▸ WORK REQUEST: Return only what lies between the first line of the entries and the line containing "seconds := (d", both lines included.

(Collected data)

(** * Chat-export preparation pipeline: a shallow embedding of [prepare_data.py]

    The development follows the Python module function by function:
    [load_chats], [transform_chats], [create_sessions] and
    [combine_consecutive_messages], together with the older, inlined variant
    of [transform_chats] kept under [src/src/prepare_data.py] (module
    [Legacy] below).

    Python objects that the code mutates in place ([Message] instances, whose
    [text] attribute is rewritten by the merger) live in an explicit store and
    are handled through references, so that aliasing is observable exactly as
    in the program. *)

From Stdlib Require Import ZArith List String Ascii Bool Lia DecimalString Sorted Permutation.
Import ListNotations.
Local Open Scope Z_scope.

Local Infix "+++" := String.append (at level 60, right associativity).

(** ** Exceptions and fallible computations *)

Inductive exn : Type :=
| StopIteration
| KeyError (key : string)
| IndexError
| OverflowError
| ValidationError.

Inductive result (A : Type) : Type :=
| Ok (a : A)
| Raise (e : exn).

Arguments Ok {A} a.
Arguments Raise {A} e.

Definition bind {A B : Type} (c : result A) (k : A -> result B) : result B :=
  match c with
  | Ok a => k a
  | Raise e => Raise e
  end.

Notation "'do' x <- c ; k" := (bind c (fun x => k))
  (at level 10, x pattern, c at level 100, k at level 200).

(** ** Instants and durations

    A naive [datetime] is the number of microseconds since
    0001-01-01T00:00:00; [datetime.max] is the last microsecond of year 9999.
    A [timedelta] is kept normalised as Python keeps it: any number of days,
    [0 <= seconds < 86400] and [0 <= microseconds < 10^6]. *)

Definition datetime := Z.

Definition us_per_second : Z := 1000000.
Definition us_per_day : Z := 86400 * us_per_second.
Definition datetime_max_days : Z := 3652059.
Definition timedelta_max_days : Z := 999999999.

Record timedelta : Type := mk_timedelta {
  days : Z;
  seconds : Z;
  microseconds : Z
}.

(** [a - b] on two datetimes. *)
Definition datetime_sub (a b : datetime) : timedelta :=
  let d := a - b in
  {| days := d / us_per_day;
     seconds := (d mod us_per_day) / us_per_second;
     microseconds := d mod us_per_second |}.

(** [timedelta.total_seconds()], kept exact as a count of microseconds. *)
Definition total_microseconds (d : timedelta) : Z :=
  days d * us_per_day + seconds d * us_per_second + microseconds d.

(** [timedelta(days=n)]. *)
Definition timedelta_of_days (n : Z) : result Z :=
  if Z.abs n <=? timedelta_max_days then Ok (n * us_per_day)
  else Raise OverflowError.

(** [d - delta] for a datetime and a duration given in microseconds. *)
Definition datetime_minus (d : datetime) (delta_us : Z) : result datetime :=
  let r := d - delta_us in
  if (0 <=? r) && (r <? datetime_max_days * us_per_day) then Ok r
  else Raise OverflowError.

(** [x / 60 < threshold] for an integer [x] with [0 <= x < 86400] and an
    integer [threshold].  Python divides in floating point and compares the
    quotient with the integer exactly; as the quotient of such an [x] by 60 is
    rounded by far less than 1/60, the test is the same as the integer test
    [x < 60 * threshold]. *)
Definition minutes_lt (x threshold : Z) : bool := x <? 60 * threshold.

(** ** Messages and the object store *)

Record Message : Type := mk_message {
  date : datetime;
  author : string;
  text : string
}.

Definition ref := nat.

Record heap : Type := mk_heap {
  cells : ref -> Message;
  fresh : ref
}.

Definition deref (h : heap) (r : ref) : Message := cells h r.

Definition store (h : heap) (r : ref) (m : Message) : heap :=
  {| cells := fun r' => if Nat.eqb r' r then m else cells h r';
     fresh := fresh h |}.

(** [Message(date=..., author=..., text=...)]: a new object. *)
Definition alloc (h : heap) (m : Message) : heap * ref :=
  ({| cells := fun r' => if Nat.eqb r' (fresh h) then m else cells h r';
      fresh := S (fresh h) |}, fresh h).

(** [r.text = t]. *)
Definition set_text (h : heap) (r : ref) (t : string) : heap :=
  store h r {| date := date (deref h r); author := author (deref h r); text := t |}.

Definition empty_message : Message :=
  {| date := 0; author := EmptyString; text := EmptyString |}.

Definition empty_heap : heap := {| cells := fun _ => empty_message; fresh := O |}.

Definition session := list ref.

Inductive chat_type : Type := personal_chat | private_group | private_supergroup.

Record Chat : Type := mk_chat {
  name : string;
  type : chat_type;
  messages : list ref;
  sessions : list session
}.

(** ** Strings: [str.lstrip()]

    A character of a [string] stands for the code point of the same number;
    the white space of [str.isspace] among the code points below 256 is
    U+0009..U+000D, U+001C..U+0020, U+0085 and U+00A0. *)

Definition py_isspace (c : ascii) : bool :=
  let n := nat_of_ascii c in
  ((9 <=? n) && (n <=? 13) || (28 <=? n) && (n <=? 32)
   || Nat.eqb n 133 || Nat.eqb n 160)%nat.

Fixpoint lstrip (s : string) : string :=
  match s with
  | EmptyString => EmptyString
  | String c s' => if py_isspace c then lstrip s' else s
  end.

(** ** [create_sessions] *)

(** The test of lines 124-125 for a non-empty [current_session] whose last
    element is [prev]. *)
Definition extends_session (h : heap) (prev msg : ref) (threshold : Z) : bool :=
  minutes_lt (seconds (datetime_sub (date (deref h msg)) (date (deref h prev))))
             threshold.

(** The [for msg in messages] loop, with the two variables it updates. *)
Fixpoint sessions_loop (h : heap) (threshold : Z) (msgs : list ref)
    (sessions : list session) (current_session : session) : list session * session :=
  match msgs with
  | [] => (sessions, current_session)
  | msg :: rest =>
      match current_session with
      | [] => sessions_loop h threshold rest sessions (current_session ++ [msg])
      | _ :: _ =>
          if extends_session h (last current_session msg) msg threshold
          then sessions_loop h threshold rest sessions (current_session ++ [msg])
          else sessions_loop h threshold rest (sessions ++ [current_session]) [msg]
      end
  end.

Definition create_sessions (h : heap) (messages : list ref) (threshold : Z)
    : list session :=
  let '(sessions, current_session) := sessions_loop h threshold messages [] [] in
  match current_session with
  | [] => sessions
  | _ :: _ => sessions ++ [current_session]
  end.

(** ** [combine_consecutive_messages] *)

(** The [for msg in session[1:]] loop. *)
Fixpoint merge_loop (delimiter : string) (rest : list ref) (h : heap)
    (current_message : ref) (combined_session : session) : heap * ref * session :=
  match rest with
  | [] => (h, current_message, combined_session)
  | msg :: rest' =>
      if String.eqb (author (deref h msg)) (author (deref h current_message))
      then
        let h1 := set_text h current_message
                    (text (deref h current_message) +++ delimiter +++ text (deref h msg)) in
        merge_loop delimiter rest' h1 current_message combined_session
      else
        let combined_session1 := combined_session ++ [current_message] in
        let h1 := set_text h msg (lstrip delimiter +++ text (deref h msg)) in
        merge_loop delimiter rest' h1 msg combined_session1
  end.

(** The body of the [for session in sessions] loop; [session[0]] raises
    [IndexError] on an empty session. *)
Definition combine_session (delimiter : string) (h : heap) (s : session)
    : result (heap * session) :=
  match s with
  | [] => Raise IndexError
  | first :: rest =>
      let h1 := set_text h first (lstrip delimiter +++ text (deref h first)) in
      let '(h2, current_message, combined_session) :=
        merge_loop delimiter rest h1 first [] in
      Ok (h2, combined_session ++ [current_message])
  end.

Fixpoint combine_loop (delimiter : string) (ss : list session) (h : heap)
    (combined_sessions : list session) : result (heap * list session) :=
  match ss with
  | [] => Ok (h, combined_sessions)
  | s :: ss' =>
      do (h1, combined_session) <- combine_session delimiter h s;
      combine_loop delimiter ss' h1 (combined_sessions ++ [combined_session])
  end.

Definition combine_consecutive_messages (h : heap) (sessions : list session)
    (delimiter : string) : result (heap * list session) :=
  combine_loop delimiter sessions h [].

(** ** The logger *)

Inductive level : Type := INFO | WARNING.

Definition log := list (level * string).

Definition str_of_Z (z : Z) : string := NilZero.string_of_int (Z.to_int z).

Definition str_of_nat (n : nat) : string := str_of_Z (Z.of_nat n).

(** ** [load_chats]

    The export is taken as parsed by [json.load], with the fields the loader
    reads.  A key that the loader tests for presence is optional here; a value
    that may be [null] in an export is an inner option. *)

Record RawTextEntity : Type := mk_entity { entity_text : string }.

Record RawMessage : Type := mk_raw_message {
  raw_date : datetime;
  raw_from : option (option string);
  raw_from_id : option string;
  raw_text_entities : list RawTextEntity;
  raw_sticker_emoji : option string
}.

Record RawChat : Type := mk_raw_chat {
  raw_name : option (option string);
  raw_id : Z;
  raw_type : string;
  raw_messages : list RawMessage
}.

(** [next(msg for msg in msgs if msg["from_id"] == wanted)], with no default. *)
Fixpoint next_from_id (wanted : string) (msgs : list RawMessage) : result RawMessage :=
  match msgs with
  | [] => Raise StopIteration
  | msg :: rest =>
      match raw_from_id msg with
      | None => Raise (KeyError "from_id")
      | Some fid => if String.eqb fid wanted then Ok msg else next_from_id wanted rest
      end
  end.

(** [str(msg["from"])]. *)
Definition str_of_from (msg : RawMessage) : result string :=
  match raw_from msg with
  | None => Raise (KeyError "from")
  | Some None => Ok "None"%string
  | Some (Some s) => Ok s
  end.

Definition is_empty_string (s : string) : bool :=
  match s with EmptyString => true | String _ _ => false end.

(** The filter of the message comprehension (lines 53-55); it yields the
    author when the record is kept. *)
Definition usable_author (msg : RawMessage) : option string :=
  match raw_from msg with
  | Some (Some a) =>
      if is_empty_string a then None
      else
        match raw_text_entities msg, raw_sticker_emoji msg with
        | _ :: _, _ => Some a
        | [], Some _ => Some a
        | [], None => None
        end
  | _ => None
  end.

Definition message_text (msg : RawMessage) : string :=
  String.concat EmptyString (map entity_text (raw_text_entities msg))
  +++ match raw_sticker_emoji msg with Some e => e | None => EmptyString end.

Fixpoint build_messages (h : heap) (msgs : list RawMessage) : heap * list ref :=
  match msgs with
  | [] => (h, [])
  | msg :: rest =>
      match usable_author msg with
      | Some a =>
          let '(h1, r) :=
            alloc h {| date := raw_date msg; author := a; text := message_text msg |} in
          let '(h2, rs) := build_messages h1 rest in
          (h2, r :: rs)
      | None => build_messages h rest
      end
  end.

▸ TASK RESULT:
(** * Chat-export preparation pipeline: a shallow embedding of [prepare_data.py]

    The development follows the Python module function by function:
    [load_chats], [transform_chats], [create_sessions] and
    [combine_consecutive_messages], together with the older, inlined variant
    of [transform_chats] kept under [src/src/prepare_data.py] (module
    [Legacy] below).

    Python objects that the code mutates in place ([Message] instances, whose
    [text] attribute is rewritten by the merger) live in an explicit store and
    are handled through references, so that aliasing is observable exactly as
    in the program. *)

From Stdlib Require Import ZArith List String Ascii Bool Lia DecimalString Sorted Permutation.
Import ListNotations.
Local Open Scope Z_scope.

Local Infix "+++" := String.append (at level 60, right associativity).

(** ** Exceptions and fallible computations *)

Inductive exn : Type :=
| StopIteration
| KeyError (key : string)
| IndexError
| OverflowError
| ValidationError.

Inductive result (A : Type) : Type :=
| Ok (a : A)
| Raise (e : exn).

Arguments Ok {A} a.
Arguments Raise {A} e.

Definition bind {A B : Type} (c : result A) (k : A -> result B) : result B :=
  match c with
  | Ok a => k a
  | Raise e => Raise e
  end.

Notation "'do' x <- c ; k" := (bind c (fun x => k))
  (at level 10, x pattern, c at level 100, k at level 200).

(** ** Instants and durations

    A naive [datetime] is the number of microseconds since
    0001-01-01T00:00:00; [datetime.max] is the last microsecond of year 9999.
    A [timedelta] is kept normalised as Python keeps it: any number of days,
    [0 <= seconds < 86400] and [0 <= microseconds < 10^6]. *)

Definition datetime := Z.

Definition us_per_second : Z := 1000000.
Definition us_per_day : Z := 86400 * us_per_second.
Definition datetime_max_days : Z := 3652059.
Definition timedelta_max_days : Z := 999999999.

Record timedelta : Type := mk_timedelta {
  days : Z;
  seconds : Z;
  microseconds : Z
}.

(** [a - b] on two datetimes. *)
Definition datetime_sub (a b : datetime) : timedelta :=
  let d := a - b in
  {| days := d / us_per_day;
     seconds := (d mod us_per_day) / us_per_second;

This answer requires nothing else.